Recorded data
(** * JulesNotif: the e-mail parser ([email_parser.py])

    A shallow embedding of [parse_jules_email] and of the helpers it calls,
    together with the part of Python's [str] and [re] that they use.

    Strings are Python [str] values restricted to code points below 256, so a
    character is an [ascii] and a string a [string].  Character classes, case
    mapping and white space follow Python's Unicode tables on that range. *)

From Stdlib Require Import String Ascii List Arith NArith Bool Lia.
Import ListNotations.
Local Open Scope list_scope.
Local Open Scope string_scope.
Local Open Scope nat_scope.

Set Implicit Arguments.

(* ================================================================= *)
(** ** Characters *)

Module Chars.

Definition ord (c : ascii) : nat := nat_of_ascii c.
Definition chr (n : nat) : ascii := ascii_of_nat n.

Definition in_range (lo hi : nat) (c : ascii) : bool :=
  (lo <=? ord c) && (ord c <=? hi).

(** [str.isspace] on one character; also the class [\s] of [re]. *)
Definition isspace (c : ascii) : bool :=
  in_range 9 13 c || in_range 28 32 c || (ord c =? 133) || (ord c =? 160).

(** [str.isalnum] on one character. *)
Definition isalnum (c : ascii) : bool :=
  in_range 48 57 c || in_range 65 90 c || in_range 97 122 c
  || (ord c =? 170) || in_range 178 179 c || (ord c =? 181)
  || in_range 185 186 c || in_range 188 190 c
  || in_range 192 214 c || in_range 216 246 c || in_range 248 255 c.

(** The class [\w] of [re]. *)
Definition isword (c : ascii) : bool := isalnum c || (ord c =? 95).

Definition lower (c : ascii) : ascii :=
  if in_range 65 90 c || in_range 192 214 c || in_range 216 222 c
  then chr (ord c + 32) else c.

(** Upper case, where it stays below 256. *)
Definition upper (c : ascii) : ascii :=
  if in_range 97 122 c || in_range 224 246 c || in_range 248 254 c
  then chr (ord c - 32) else c.

End Chars.

(* ================================================================= *)
(** ** The [str] methods the parser uses *)

Definition nl : ascii := Chars.chr 10.
Definition dquote : ascii := Chars.chr 34.
Definition squote : ascii := Chars.chr 39.

(** Truth value of a string: non-empty. *)
Definition nonempty (s : string) : bool :=
  match s with EmptyString => false | String _ _ => true end.

(** [s.lower()] *)
Fixpoint lower (s : string) : string :=
  match s with
  | EmptyString => EmptyString
  | String c s' => String (Chars.lower c) (lower s')
  end.

(** [s[:n]] *)
Fixpoint take (n : nat) (s : string) : string :=
  match n, s with
  | S n', String c s' => String c (take n' s')
  | _, _ => EmptyString
  end.

(** [s[n:]] *)
Fixpoint drop (n : nat) (s : string) : string :=
  match n, s with
  | S n', String _ s' => drop n' s'
  | _, _ => s
  end.

Fixpoint lstrip (s : string) : string :=
  match s with
  | String c s' => if Chars.isspace c then lstrip s' else s
  | EmptyString => EmptyString
  end.

Fixpoint rstrip (s : string) : string :=
  match s with
  | EmptyString => EmptyString
  | String c s' =>
      let r := rstrip s' in
      if negb (nonempty r) && Chars.isspace c then EmptyString else String c r
  end.

(** [s.strip()] *)
Definition strip (s : string) : string := rstrip (lstrip s).

(** [s.startswith(p)] *)
Definition startswith (s p : string) : bool := String.prefix p s.

(** [sub in s] *)
Fixpoint contains (sub s : string) : bool :=
  String.prefix sub s ||
  match s with
  | EmptyString => false
  | String _ s' => contains sub s'
  end.

(** [s.replace(old, new)] for a non-empty [old]: occurrences are replaced
    from the left and do not overlap.  [skip] counts the characters of an
    occurrence still to be passed over. *)
Fixpoint replace_from (old new : string) (skip : nat) (s : string) : string :=
  match s with
  | EmptyString => EmptyString
  | String c s' =>
      match skip with
      | S n => replace_from old new n s'
      | O =>
          if String.prefix old s
          then new ++ replace_from old new (String.length old - 1) s'
          else String c (replace_from old new 0 s')
      end
  end.

Definition replace (old new s : string) : string := replace_from old new 0 s.

(** [s.split(sep)] for a one-character separator. *)
Fixpoint split (sep : ascii) (s : string) : list string :=
  match s with
  | EmptyString => [EmptyString]
  | String c s' =>
      if Ascii.eqb c sep then EmptyString :: split sep s'
      else match split sep s' with
           | h :: t => String c h :: t
           | [] => [String c EmptyString]
           end
  end.

(** [sep.join(l)] *)
Definition join (sep : string) (l : list string) : string := String.concat sep l.

(* ================================================================= *)
(** ** Regular expressions: the fragment of [re] the patterns are written in *)

(** One item of a bracketed class. *)
Inductive citem : Type :=
| CChar (c : ascii)
| CRange (lo hi : ascii)
| CSpace                        (* \s *)
| CWord                         (* \w *)
| CWide (codepoint : N).      (* a character beyond 255: no modelled character equals it *)

(** What matches exactly one character. *)
Inductive atom : Type :=
| Lit (c : ascii)
| OneOf (items : list citem)    (* [...] *)
| NoneOf (items : list citem).  (* [^...] *)

(** Every quantifier of the source applies to a one-character item, so
    [Repeat] takes an [atom]:  [a*] is [Repeat 0 None a], [a+] is
    [Repeat 1 None a], [a?] is [Repeat 0 (Some 1) a] and [a{3,}] is
    [Repeat 3 None a].  All of them are greedy. *)
Inductive regex : Type :=
| Empty
| Atom (a : atom)
| Repeat (lo : nat) (hi : option nat) (a : atom)
| Cat (r1 r2 : regex)
| Or (r1 r2 : regex)
| Group (n : nat) (r : regex)
| Bol.                          (* ^ *)

Definition star (a : atom) : regex := Repeat 0 None a.
Definition plus (a : atom) : regex := Repeat 1 None a.
Definition opt (a : atom) : regex := Repeat 0 (Some 1) a.

(** A literal word. *)
Fixpoint lit (s : string) : regex :=
  match s with
  | EmptyString => Empty
  | String c EmptyString => Atom (Lit c)
  | String c s' => Cat (Atom (Lit c)) (lit s')
  end.

Fixpoint cat (rs : list regex) : regex :=
  match rs with
  | [] => Empty
  | [r] => r
  | r :: rs' => Cat r (cat rs')
  end.

Definition citem_has (it : citem) (c : ascii) : bool :=
  match it with
  | CChar x => Ascii.eqb x c
  | CRange lo hi => Chars.in_range (Chars.ord lo) (Chars.ord hi) c
  | CSpace => Chars.isspace c
  | CWord => Chars.isword c
  | CWide _ => false
  end.

(** Under IGNORECASE a class item accepts a character when it holds some
    character with the same lower case. *)
Definition citem_matches (ic : bool) (it : citem) (c : ascii) : bool :=
  if ic
  then citem_has it c || citem_has it (Chars.lower c) || citem_has it (Chars.upper c)
  else citem_has it c.

Definition atom_matches (ic : bool) (a : atom) (c : ascii) : bool :=
  match a with
  | Lit x => if ic then Ascii.eqb (Chars.lower x) (Chars.lower c) else Ascii.eqb x c
  | OneOf items => existsb (fun it => citem_matches ic it c) items
  | NoneOf items => negb (existsb (fun it => citem_matches ic it c) items)
  end.

(** Group marks: group number and the span it matched, latest first. *)
Definition marks : Type := list (nat * (nat * nat)).

Fixpoint mark_of (n : nat) (mk : marks) : option (nat * nat) :=
  match mk with
  | [] => None
  | (g, span) :: mk' => if g =? n then Some span else mark_of n mk'
  end.

Definition dec_hi (hi : option nat) : option nat :=
  match hi with Some h => Some (h - 1) | None => None end.

Definition hi_allows (hi : option nat) : bool :=
  match hi with Some h => 0 <? h | None => true end.

Section Backtracking.
(** * The real-time detection pipeline of yolov12-onnxruntime-web

    A shallow embedding of the page component ([Home], with its
    [startProcessing], [detectLoop], [stopProcessing], [togglePause],
    [handleExport], [handleReset] and [handleClearVideo] handlers) and of
    [lib/types.ts], together with the collaborators the page drives
    ([VideoProcessor], the coordinate mapping of the overlay).

    JavaScript numbers are modelled exactly: integer-valued ones (counts,
    epoch milliseconds) as [Z], the others (coordinates, confidences) as
    canonical rationals [Qc], so IEEE rounding is outside the model.  The
    JavaScript event loop is modelled by explicit events: every handler and
    every stretch of [detectLoop] between two suspension points runs
    atomically, as on the single JavaScript thread. *)

From Stdlib Require Import ZArith QArith Qcanon Ascii String List Lia Field.
From stdpp Require Import base numbers gmap strings list pretty.

Open Scope Z_scope.

(** ** lib/types.ts *)

Module Types.

Record Detection := {
  x : Qc;
  y : Qc;
  width : Qc;
  height : Qc;
  confidence : Qc;
  class : string
}.

Record DetectionStats := {
  totalDetections : Z;
  averageConfidence : Qc;
  lastDetectionTime : Z;
  classCounts : gmap string Z
}.

Record ModelMetadata := {
  inputSize : Qc * Qc;
  classes : list string;
  confidenceThreshold : Qc;
  nmsThreshold : Qc
}.

End Types.

Import Types.

(** The object literal [{ totalDetections: 0, averageConfidence: 0,
    lastDetectionTime: 0, classCounts: {} }], written out three times in the
    page (initial state, [handleClearVideo], [handleReset]). *)
Definition zeroStats : DetectionStats :=
  {| totalDetections := 0;
     averageConfidence := 0%Qc;
     lastDetectionTime := 0;
     classCounts := ∅ |}.

(** A frame handed to the detector (an [ImageData] in the browser); only its
    identity matters here. *)
Inductive ImageData := frame (index : nat).

(** ** DetectionAggregator *)

(** Modelled from the spec: [sum(batchConfidences)] of section 4.2. *)
Definition sumConfidences (batch : list Detection) : Qc :=
  foldr (fun d acc => (confidence d + acc)%Qc) 0%Qc batch.

(** Modelled from the spec: the per-detection increment of [classCounts],
    its key created on first occurrence. *)
Definition countClass (counts : gmap string Z) (d : Detection) : gmap string Z :=
  <[class d := default 0 (counts !! class d) + 1]> counts.

(** Modelled from the spec: the aggregator's [ingest] lives in
    lib/video-processor, which is not among the sources.  Section 4.2:
    update [totalDetections], recompute [averageConfidence] as
    [oldAvg + (sum(batchConfidences) - oldAvg*batchSize) / newTotal] guarded
    against [newTotal == 0], increment [classCounts] per detection, update
    [lastDetectionTime] only if the batch is non-empty. *)
Definition ingest (s : DetectionStats) (now : Z) (batch : list Detection)
  : DetectionStats :=
  let batchSize := Z.of_nat (length batch) in
  let newTotal := totalDetections s + batchSize in
  let oldAvg := averageConfidence s in
  {| totalDetections := newTotal;
     averageConfidence :=
       if newTotal =? 0 then oldAvg
       else (oldAvg + (sumConfidences batch - oldAvg * Qc_of_Z batchSize)
                      / Qc_of_Z newTotal)%Qc;
     lastDetectionTime :=
       match batch with [] => lastDetectionTime s | _ :: _ => now end;
     classCounts := foldl countClass (classCounts s) batch |}.

(** ** CoordinateMapper *)




(** ** VideoProcessor *)

(** What a [VideoProcessor] tells the page: the two callbacks given to its
    constructor. *)
Inductive Callback :=
| OnDetections (newDetections : list Detection)
| OnStats (newStats : DetectionStats).

Module VideoProcessor.

(** Modelled from the spec: the scheduler states of section 4.1 that the
    processor itself goes through.  Pausing is kept by the page in its
    [isPaused] cell and never passed on, so the processor has no Paused
    state of its own. *)
Inductive State := Idle | Running | Stopped.

(** Modelled from the spec: the class [VideoProcessor] of
    lib/video-processor is not among the sources; only its uses in the page
    are.  Its state is the scheduler-owned part of a Session: the borrowed
    video, the scheduler state, the last published batch, the batches
    published so far (for the export) and the aggregator's statistics. *)
Record t := {
  video : bool;
  state : State;
  current : list Detection;
  published : list (list Detection);
  stats : DetectionStats
}.

(** Modelled from the spec: [new VideoProcessor(onDetections, onStats)]
    starts Idle with zeroed statistics and nothing published. *)
Definition new : t :=
  {| video := false; state := Idle; current := [];
     published := []; stats := zeroStats |}.

(** Modelled from the spec: [setVideo] borrows the FrameSource. *)
Definition setVideo (p : t) : t :=
  {| video := true; state := state p; current := current p;
     published := published p; stats := stats p |}.

(** Modelled from the spec: [startProcessing] takes Idle to Running; a
    Running processor stays as it is and Stopped is terminal. *)
Definition startProcessing (p : t) : t :=
  {| video := video p;
     state := match state p with Idle => Running | s => s end;
     current := current p; published := published p; stats := stats p |}.

(** Modelled from the spec: [stopProcessing] enters Stopped; neither the
    last batch nor the statistics are touched (section 4.1, [stop()]). *)
Definition stopProcessing (p : t) : t :=
  {| video := video p; state := Stopped; current := current p;
     published := published p; stats := stats p |}.

(** Modelled from the spec: whether the processor has reached Stopped. *)
Definition isProcessingStopped (p : t) : bool :=
  match state p with Stopped => true | _ => false end.

(** Modelled from the spec: [FrameSource.currentFrame()] returns the latest
    decoded frame or nothing; [available] is what the video element holds
    at the time of the call. *)
Definition getCurrentFrame (p : t) (available : option ImageData)
  : option ImageData :=
  if video p then available else None.

(** Modelled from the spec: the completion step of section 4.1 (5).  If the
    state has become Stopped the result is discarded; otherwise the batch
    replaces the prior one, is fed to the aggregator, and batch and
    statistics are published through the constructor's callbacks. *)
Definition updateDetections (p : t) (now : Z) (newDetections : list Detection)
  : t * list Callback :=
  if isProcessingStopped p then (p, [])
  else
    let s := ingest (stats p) now newDetections in
    ({| video := video p; state := state p;
        current := newDetections;
        published := published p ++ [newDetections];
        stats := s |},
     [OnDetections newDetections; OnStats s]).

WHAT THE EXERCISE ASKS
Only the number of lines above that contain "totalDetections" should be given as the answer.

RESULT OF THE EXERCISE
6